Social Engineering als Kombi-Methode
Nicht selten kombinieren Kriminelle virtuelle und reale Methoden und nutzen dafür das sogenannten Social Engineering, wie IHK-Experte Dietzsch sagt. Damit sollen die Opfer dazu gebracht werden, vertrauliche Informationen, Kreditkartendaten oder Passwörter preiszugeben. Hierzu gehört als häufige Betrugsmasche der sogenannte «CEO-Fraud» (deutsch: Geschäftsführer-Betrug): Täter nehmen dabei telefonisch mit Mitarbeitern eines Unternehmens Kontakt auf, geben sich als der Chef auf Dienstreise aus und erbitten die Überweisung eines Geldbetrags für ein vermeintliches Kundengeschäft.
Michael Willer simuliert solche Attacken. Der Geschäftsführer des Beratungsunternehmens Human Risk Consulting GmbH wird von Unternehmen gerufen, die sich ein Bild davon machen wollen, wie gut sie gegen Hackerangriffe gewappnet sind und Mitarbeiter sensibilisieren wollen. Bekommt er einen Auftrag, fühlt Willer den Beschäftigten per Mail, telefonisch oder auch im persönlichen Kontakt auf den Zahn. Öffnen sie heikle Mailanhänge? Geben sie sensible Daten preis? Es gehe ihm ausdrücklich nicht darum, einzelne Personen vorzuführen.
Wer sich mit den Methoden der Kriminellen nicht ständig beschäftige, könne schließlich nicht wissen, wie diese vorgehen. Zugleich seien die Effekte solcher Vorführungen unter realen Bedingungen weitaus größer. Um niemanden in Misskredit zu bringen, präsentiert Willer die Ergebnisse seiner Arbeit immer anonymisiert, wie er sagt.
Durch Homeoffice wächst das Risiko
Die Gefahr von Cyberattacken ist nach Willers Einschätzung durch den Trend zur Arbeit im Homeoffice in der Corona-Pandemie gewachsen. Viele Mitarbeiter arbeiteten nun weit weg von ihren IT-Abteilungen und Sicherheitsbeauftragten und seien bei täglichen Abläufen viel stärker auf sich selbst gestellt. Um sich selbst Zeit und den Kollegen Mühe zu ersparen, wird bei dubiosen Mails dann vielleicht nicht zum Hörer gegriffen und zunächst abgeklärt, ob der Absender vertrauenswürdig ist. Hinzu kommt: Wenn im Hintergrund vielleicht die Kinder spielen und der Angerufene abgelenkt oder unter Zeitdruck ist, können dubiose Anrufer leichteres Spiel haben.
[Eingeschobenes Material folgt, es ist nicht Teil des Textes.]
(** * Verification of the WINDOW_UPDATE frame codec of xitca-http's h2 layer

    Shallow embedding of [src/http/src/h2/proto/window_update.rs]:
    the [WindowUpdate] struct, [WindowUpdate::new], the accessors,
    [WindowUpdate::load] and [WindowUpdate::encode].

    Octets are [Byte.byte]; a [u32] is a [Z] whose range is stated where it
    matters; the output buffer ([BufMut]) is the list of octets written so far,
    threaded through explicitly.  A Rust panic ([todo!()], out-of-range slice
    indexing) is an outcome of its own, distinct from [Err]. *)

From Stdlib Require Import ZArith List Lia Bool.
From Stdlib Require Strings.Byte.
Import ListNotations.
Local Open Scope Z_scope.

(** ** Octets and [u32] values *)
Module Octets.

Definition val (b : Byte.byte) : Z := Z.of_N (Byte.to_N b).

(** [x as u8]: truncation to the low 8 bits. *)
Definition of_Z (z : Z) : Byte.byte :=
  match Byte.of_N (Z.to_N (z mod 256)) with
  | Some b => b
  | None => Byte.x00
  end.

(** [!x] on a [u32], wrap-around written out. *)
Definition u32_not (x : Z) : Z := Z.lxor x (2 ^ 32 - 1).

(** Arithmetic big-endian reading of four octets (the spec's words). *)
Definition be32 (b0 b1 b2 b3 : Byte.byte) : Z :=
  val b0 * 2 ^ 24 + val b1 * 2 ^ 16 + val b2 * 2 ^ 8 + val b3.

End Octets.

(** ** [BufMut] and the [unpack_octets_4!] macro *)
Module Buf.
Import Octets.

(** The low [n] octets of [x], most significant first ([to_be_bytes]). *)
Fixpoint be_bytes (x : Z) (n : nat) : list Byte.byte :=
  match n with
  | O => []
  | S m => of_Z (Z.land (Z.shiftr x (8 * Z.of_nat m)) 255) :: be_bytes x m
  end.

Definition put_u8 (b : Byte.byte) (dst : list Byte.byte) : list Byte.byte :=
  dst ++ [b].

Definition put_uint (x : Z) (nbytes : nat) (dst : list Byte.byte) : list Byte.byte :=
  dst ++ be_bytes x nbytes.

Definition put_u32 (x : Z) (dst : list Byte.byte) : list Byte.byte :=
  dst ++ be_bytes x 4.

(** Modelled from the spec: [unpack_octets_4!] (defined in the parent
    [proto] module, not shown) reads four octets at [offset] as a 32-bit
    big-endian integer, [buf[offset + i] as u32] shifted and or-ed; an
    index past the end of the slice panics ([None]). *)
Definition unpack_octets_4 (buf : list Byte.byte) (offset : nat) : option Z :=
  match nth_error buf offset, nth_error buf (offset + 1),
        nth_error buf (offset + 2), nth_error buf (offset + 3) with
  | Some a, Some b, Some c, Some d =>
      Some (Z.lor (Z.lor (Z.lor (Z.shiftl (val a) 24) (Z.shiftl (val b) 16))
                         (Z.shiftl (val c) 8))
                  (Z.shiftl (val d) 0))
  | _, _, _, _ => None
  end.

End Buf.

(** ** Frame head, modelled from the spec

    [head.rs] and [stream_id.rs] are not part of the shown sources; the
    functions below follow the spec's wire format: a 9-octet header made of
    a 24-bit length, an 8-bit type, an 8-bit flags octet, and one reserved
    bit followed by a 31-bit stream id. *)
Module Head.
Import Octets Buf.

Inductive Kind :=
| Data | Headers | Priority | Reset | Settings | PushPromise
| Ping | GoAway | WindowUpdate | Continuation | Unknown.

(** Modelled from the spec: [Kind as u8], the frame-type codes. *)
Definition kind_to_u8 (k : Kind) : Z :=
  match k with
  | Data => 0 | Headers => 1 | Priority => 2 | Reset => 3 | Settings => 4
  | PushPromise => 5 | Ping => 6 | GoAway => 7 | WindowUpdate => 8
  | Continuation => 9 | Unknown => 10
  end.

(** Modelled from the spec: [Kind::new], an unknown type code decodes to
    [Unknown] rather than failing. *)
Definition kind_new (b : Byte.byte) : Kind :=
  match val b with
  | 0 => Data | 1 => Headers | 2 => Priority | 3 => Reset | 4 => Settings
  | 5 => PushPromise | 6 => Ping | 7 => GoAway | 8 => WindowUpdate
  | 9 => Continuation | _ => Unknown
  end.

(** [StreamId] is a [u32] below [2^31]; the reserved bit is masked on read. *)
Definition STREAM_ID_MASK : Z := Z.shiftl 1 31.

(** Modelled from the spec: [StreamId::parse], the reserved high bit is
    cleared and never interpreted. *)
Definition stream_id_parse (buf : list Byte.byte) : option Z :=
  match unpack_octets_4 buf 0 with
  | Some v => Some (Z.land v (u32_not STREAM_ID_MASK))
  | None => None
  end.

Record Head := mkHead { kind : Kind; flag : Byte.byte; stream_id : Z }.

Definition new (k : Kind) (flag : Byte.byte) (stream_id : Z) : Head :=
  mkHead k flag stream_id.

(** Modelled from the spec: [Head::encode(payload_len, dst)]. *)
Definition encode (h : Head) (payload_len : Z) (dst : list Byte.byte) : list Byte.byte :=
  put_u32 (stream_id h)
    (put_u8 (flag h) (put_u8 (of_Z (kind_to_u8 (kind h))) (put_uint payload_len 3 dst))).

(** Modelled from the spec: [Head::parse(header)] on the 9 header octets;
    [None] when the slice is too short (indexing panics). *)
Definition parse (header : list Byte.byte) : option Head :=
  match nth_error header 3, nth_error header 4, stream_id_parse (skipn 5 header) with
  | Some k, Some f, Some sid => Some (mkHead (kind_new k) f sid)
  | _, _, _ => None
  end.

(** Modelled from the spec: splitting a byte stream into a frame head and
    its payload of the declared 24-bit length; [None] means more bytes are
    needed. *)
Definition split_frame (bs : list Byte.byte) : option (Head * list Byte.byte) :=
  match bs with
  | l0 :: l1 :: l2 :: _ =>
      let len := Z.to_nat (val l0 * 2 ^ 16 + val l1 * 2 ^ 8 + val l2) in
      if (9 + len <=? length bs)%nat then
        match parse (firstn 9 bs) with
        | Some h => Some (h, firstn len (skipn 9 bs))
        | None => None
        end
      else None
  | _ => None
  end.

End Head.

(** ** [window_update.rs] *)
Module WU.
Import Octets Buf.

(** Results of a Rust function that may also panic ([todo!()]). *)
Inductive Outcome (A E : Type) :=
| Ok (a : A)
| Err (e : E)
| Panic.
Arguments Ok {A E} a.
Arguments Err {A E} e.
Arguments Panic {A E}.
Die Aufklärungsquote der Taten ist indes niedrig, wie es auch beim Innenministerium heißt: «Während Cyberkriminelle relevante Daten auf Servern im Ausland ablegen oder eine andere Identität annehmen, müssen Ermittlungsbehörden aufwändige Rechtshilfeersuchen stellen, die nicht von allen Ländern beantwortet werden.»